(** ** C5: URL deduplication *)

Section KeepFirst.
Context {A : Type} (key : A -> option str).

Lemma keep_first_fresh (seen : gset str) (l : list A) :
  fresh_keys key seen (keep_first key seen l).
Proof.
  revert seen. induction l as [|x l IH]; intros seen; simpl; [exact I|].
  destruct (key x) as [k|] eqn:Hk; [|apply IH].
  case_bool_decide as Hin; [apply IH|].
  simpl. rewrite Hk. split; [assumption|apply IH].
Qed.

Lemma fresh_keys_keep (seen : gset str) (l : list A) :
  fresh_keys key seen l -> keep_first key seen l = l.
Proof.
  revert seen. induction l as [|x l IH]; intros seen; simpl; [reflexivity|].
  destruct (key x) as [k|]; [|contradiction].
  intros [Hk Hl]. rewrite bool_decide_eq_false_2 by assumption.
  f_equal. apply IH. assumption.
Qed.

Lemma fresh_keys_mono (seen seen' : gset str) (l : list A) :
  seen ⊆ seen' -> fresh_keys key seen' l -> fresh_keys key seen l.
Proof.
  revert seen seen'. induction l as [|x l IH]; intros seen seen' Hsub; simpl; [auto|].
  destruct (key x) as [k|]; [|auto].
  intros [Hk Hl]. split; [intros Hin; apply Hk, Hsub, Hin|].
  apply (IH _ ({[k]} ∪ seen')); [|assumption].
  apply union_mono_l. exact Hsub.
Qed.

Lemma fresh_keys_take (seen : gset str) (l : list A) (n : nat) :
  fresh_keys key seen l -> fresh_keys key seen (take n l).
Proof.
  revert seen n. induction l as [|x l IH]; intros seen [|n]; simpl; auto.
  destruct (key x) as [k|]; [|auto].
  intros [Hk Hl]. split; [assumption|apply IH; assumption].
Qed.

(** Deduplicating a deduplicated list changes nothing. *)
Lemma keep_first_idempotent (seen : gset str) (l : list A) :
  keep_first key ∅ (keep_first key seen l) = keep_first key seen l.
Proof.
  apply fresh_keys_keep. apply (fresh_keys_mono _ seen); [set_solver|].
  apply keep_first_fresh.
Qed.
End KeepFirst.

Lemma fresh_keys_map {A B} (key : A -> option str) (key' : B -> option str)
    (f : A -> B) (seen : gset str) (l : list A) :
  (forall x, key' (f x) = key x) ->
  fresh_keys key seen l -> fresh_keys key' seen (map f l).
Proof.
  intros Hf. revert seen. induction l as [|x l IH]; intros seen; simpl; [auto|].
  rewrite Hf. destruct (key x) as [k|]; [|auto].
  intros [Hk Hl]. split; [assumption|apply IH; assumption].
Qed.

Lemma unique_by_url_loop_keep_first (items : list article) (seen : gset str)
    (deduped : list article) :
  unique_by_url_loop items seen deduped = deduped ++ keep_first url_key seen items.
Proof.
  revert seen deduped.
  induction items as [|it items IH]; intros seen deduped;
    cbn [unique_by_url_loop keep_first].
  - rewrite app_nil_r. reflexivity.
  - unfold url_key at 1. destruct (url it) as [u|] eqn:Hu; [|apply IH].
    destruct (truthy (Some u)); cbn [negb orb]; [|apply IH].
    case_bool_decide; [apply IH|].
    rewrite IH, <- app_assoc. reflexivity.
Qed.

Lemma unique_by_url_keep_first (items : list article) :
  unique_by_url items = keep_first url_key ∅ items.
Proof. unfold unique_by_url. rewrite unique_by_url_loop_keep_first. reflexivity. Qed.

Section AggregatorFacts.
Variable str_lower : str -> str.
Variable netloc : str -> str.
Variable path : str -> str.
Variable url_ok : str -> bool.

○ ○ ○ ○ ○ ○ ○

TASK DESCRIPTION: All lines from the line holding "apply keep_first_fresh." through the end of the records above need to be transcribed exactly, and no other text should appear.

EXERCISE SOLUTION:
  apply keep_first_fresh.
Qed.
End KeepFirst.

Lemma fresh_keys_map {A B} (key : A -> option str) (key' : B -> option str)
    (f : A -> B) (seen : gset str) (l : list A) :
  (forall x, key' (f x) = key x) ->
  fresh_keys key seen l -> fresh_keys key' seen (map f l).
Proof.
  intros Hf. revert seen. induction l as [|x l IH]; intros seen; simpl; [auto|].
  rewrite Hf. destruct (key x) as [k|]; [|auto].
  intros [Hk Hl]. split; [assumption|apply IH; assumption].
Qed.

Lemma unique_by_url_loop_keep_first (items : list article) (seen : gset str)
    (deduped : list article) :
  unique_by_url_loop items seen deduped = deduped ++ keep_first url_key seen items.
Proof.
  revert seen deduped.
  induction items as [|it items IH]; intros seen deduped;
    cbn [unique_by_url_loop keep_first].
  - rewrite app_nil_r. reflexivity.
  - unfold url_key at 1. destruct (url it) as [u|] eqn:Hu; [|apply IH].
    destruct (truthy (Some u)); cbn [negb orb]; [|apply IH].
    case_bool_decide; [apply IH|].
    rewrite IH, <- app_assoc. reflexivity.
Qed.

Lemma unique_by_url_keep_first (items : list article) :
  unique_by_url items = keep_first url_key ∅ items.
Proof. unfold unique_by_url. rewrite unique_by_url_loop_keep_first. reflexivity. Qed.

Section AggregatorFacts.
Variable str_lower : str -> str.
Variable netloc : str -> str.
Variable path : str -> str.
Variable url_ok : str -> bool.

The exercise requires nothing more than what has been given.